Explanation: **Explanation:** Hepatitis E Virus (HEV) is a water-borne RNA virus (Hepeviridae family) that typically causes a self-limiting acute viral hepatitis. However, it is notorious for its high Case Fatality Rate (CFR) among **pregnant women**, particularly during the **third trimester**. **1. Why Pregnant Women?** While the overall CFR for Hepatitis E in the general population is low (0.5–4%), it escalates dramatically to **15–25%** in pregnant women. The underlying pathophysiology involves a combination of altered immune responses (shift in Th1/Th2 balance), high viral loads, and a high risk of developing **Fulminant Hepatic Failure (FHF)**. Complications like Disseminated Intravascular Coagulation (DIC) and encephalopathy are common causes of death in this group. **2. Analysis of Incorrect Options:** * **Infants:** While infants are vulnerable to many infections, HEV is generally mild or asymptomatic in children. * **Adolescents:** This group typically experiences a self-limiting course of the disease with very low mortality. * **Malnourished males:** While malnutrition can worsen the prognosis of any infection, it does not specifically predispose males to the extreme fatality rates seen in pregnancy for HEV. **3. High-Yield Clinical Pearls for NEET-PG:** * **Route of Transmission:** Fecal-oral (most common). * **Incubation Period:** 2–8 weeks (Average: 40 days). * **Genotypes:** Genotypes 1 and 2 are associated with human epidemics; Genotypes 3 and 4 are zoonotic (pork consumption). * **Chronic Infection:** HEV can cause chronic hepatitis in **immunocompromised** individuals (e.g., organ transplant recipients). * **Prevention:** HEV 239 (Hecolin) is a vaccine available in some countries, though not yet part of the routine schedule in India.

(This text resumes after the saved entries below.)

(* ===== verification/TickBook.v ===== *)
(** * Root AMM: the books of a tick store

    The accounting invariant of liquidity placement and the histories it is kept
    over: [run_ticks] runs a sequence of calls of the module's operations, each on
    the store the last one left, and [placed] and [placed_below] read off the calls
    what the store must hold after them. *)

From stdpp Require Import base numbers list gmap sorting.
From Stdlib Require Import ZArith Lia.
From S2P Require Import Prelude RootErrors TickIndex TickList.

Open Scope Z_scope.

(** ** Sums over the ticks of a pool *)

(** The net liquidity of a tick, when it belongs to pool [a] at or below [cur]. *)
Definition net_at (a cur : Z) (k : Z * Z) (d : TickData) : Z :=
  if bool_decide (k.1 = a /\ k.2 <= cur) then liquidity_net d else 0.

Definition net_below (m : gmap (Z * Z) TickData) (a cur : Z) : Z :=
  map_fold (fun k d acc => net_at a cur k d + acc) 0 m.

Lemma net_below_insert_new (m : gmap (Z * Z) TickData) (a cur : Z) (k : Z * Z) (d : TickData) :
  m !! k = None -> net_below (<[k := d]> m) a cur = net_at a cur k d + net_below m a cur.
Proof.
  intros Hk. unfold net_below.
  rewrite (map_fold_insert_L (fun k d acc => net_at a cur k d + acc)); [done|intros; lia|done].
Qed.

Lemma net_below_insert (m : gmap (Z * Z) TickData) (a cur : Z) (k : Z * Z) (d : TickData) :
  net_below (<[k := d]> m) a cur
    = net_below m a cur - (match m !! k with Some d0 => net_at a cur k d0 | None => 0 end)
      + net_at a cur k d.
Proof.
  destruct (m !! k) as [d0|] eqn:Ek; [|rewrite net_below_insert_new by done; lia].
  assert (net_below m a cur = net_at a cur k d0 + net_below (delete k m) a cur) as ->.
  { apply (map_fold_delete_L (fun k d acc => net_at a cur k d + acc) 0 k d0 m); [intros; lia|done]. }
  rewrite <- insert_delete_eq, net_below_insert_new by apply lookup_delete_eq. lia.
Qed.

Lemma net_below_none (m : gmap (Z * Z) TickData) (a cur : Z) :
  (forall t d, m !! (a, t) = Some d -> False) -> net_below m a cur = 0.
Proof.
  induction m as [|[b t] d m Hk IH] using map_ind; intros Hn.
  - apply map_fold_empty.
  - rewrite net_below_insert_new by done. rewrite IH.
    + unfold net_at. cbn [fst snd]. rewrite bool_decide_eq_false_2; [done|]. intros [-> _].
      apply (Hn t d), lookup_insert_eq.
    + intros u e Hu. apply (Hn u e). rewrite lookup_insert_ne; [done|]. congruence.
Qed.

(** ** One placement *)

(** The accounting of a store: every tick has a net liquidity equal to its gross one,
    both [u64]s; the active liquidity is the net liquidity at or below the current
    tick; no tick is in the list. *)
Definition ticks_ok (s : tick_store) : Prop :=
  (forall a t d, datas s !! (a, t) = Some d ->
     is_Some (indexes s !! a) /\ liquidity_net d = liquidity_gross d /\
     0 <= liquidity_gross d <= imax U64) /\
  (forall a m, indexes s !! a = Some m ->
     tm_active_liquidity m = net_below (datas s) a (current_tick m) /\
     current_tick m = 0 /\ tm_tick_count m = 0 /\ get_tick_list s a = []).

Lemma get_tick_ok (s : tick_store) (a t : Z) :
  ticks_ok s -> liquidity_net (get_tick_data s a t) = liquidity_gross (get_tick_data s a t) /\
    0 <= liquidity_gross (get_tick_data s a t) <= imax U64.
Proof.
  intros [Hd _]. unfold get_tick_data. destruct (datas s !! (a, t)) as [d|] eqn:E; cbn [from_option id].
  - by apply Hd in E as (_ & ? & ?).
  - cbn [empty_tick liquidity_net liquidity_gross imax]. lia.
Qed.

Definition is_i64 (z : Z) : Prop := imin I64 <= z <= imax I64.

Lemma get_set_tick_list (s : tick_store) (a b : Z) (l : list Z) :
  get_tick_list (set_tick_list s a l) b = if decide (a = b) then l else get_tick_list s b.
Proof.
  unfold get_tick_list, set_tick_list. cbn [lists]. destruct (decide (a = b)) as [<-|].
  - by rewrite lookup_insert_eq.
  - by rewrite lookup_insert_ne.
Qed.

Lemma remove_from_nil (t : Z) : remove_tick_sorted [] t = Ok [].
Proof. reflexivity. Qed.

Question 1172: What is an example of primary prevention?

A. Marriage counseling (Correct Answer)
B. Early diagnosis and treatment
C. Pap smear
D. Self breast examination

Explanation: **Explanation:** **Primary prevention** aims to prevent the onset of a disease or disorder by reducing exposure to risk factors or increasing resistance. It is applied during the **pre-pathogenesis phase** of a disease. * **Why Marriage Counseling is Correct:** Marriage counseling is a form of **Health Promotion**, which is a key mode of intervention in primary prevention. It aims to improve mental health, social well-being, and prevent future psychosocial disorders or domestic disharmony before they occur. Other examples include nutritional interventions, environmental sanitation, and health education. **Analysis of Incorrect Options:** * **B. Early diagnosis and treatment:** This is the hallmark of **Secondary Prevention**. It aims to arrest the disease process and prevent complications after the disease has already started but is in its early stages. * **C. Pap smear:** This is a screening tool for cervical cancer. All screening tests (except for neonatal screening in some contexts) are classified as **Secondary Prevention** because they detect the disease in the asymptomatic period. * **D. Self-breast examination:** This is a method for early detection of breast lumps. Like other screening activities, it falls under **Secondary Prevention**. **High-Yield Clinical Pearls for NEET-PG:** * **Primary Prevention** includes two modes: **Health Promotion** (e.g., counseling, exercise) and **Specific Protection** (e.g., Immunization, Vitamin A prophylaxis, use of helmets). * **Primordial Prevention:** Prevention of the *emergence* of risk factors (e.g., discouraging children from starting smoking). * **Tertiary Prevention:** Focuses on **Disability Limitation** and **Rehabilitation** (e.g., physiotherapy after a stroke).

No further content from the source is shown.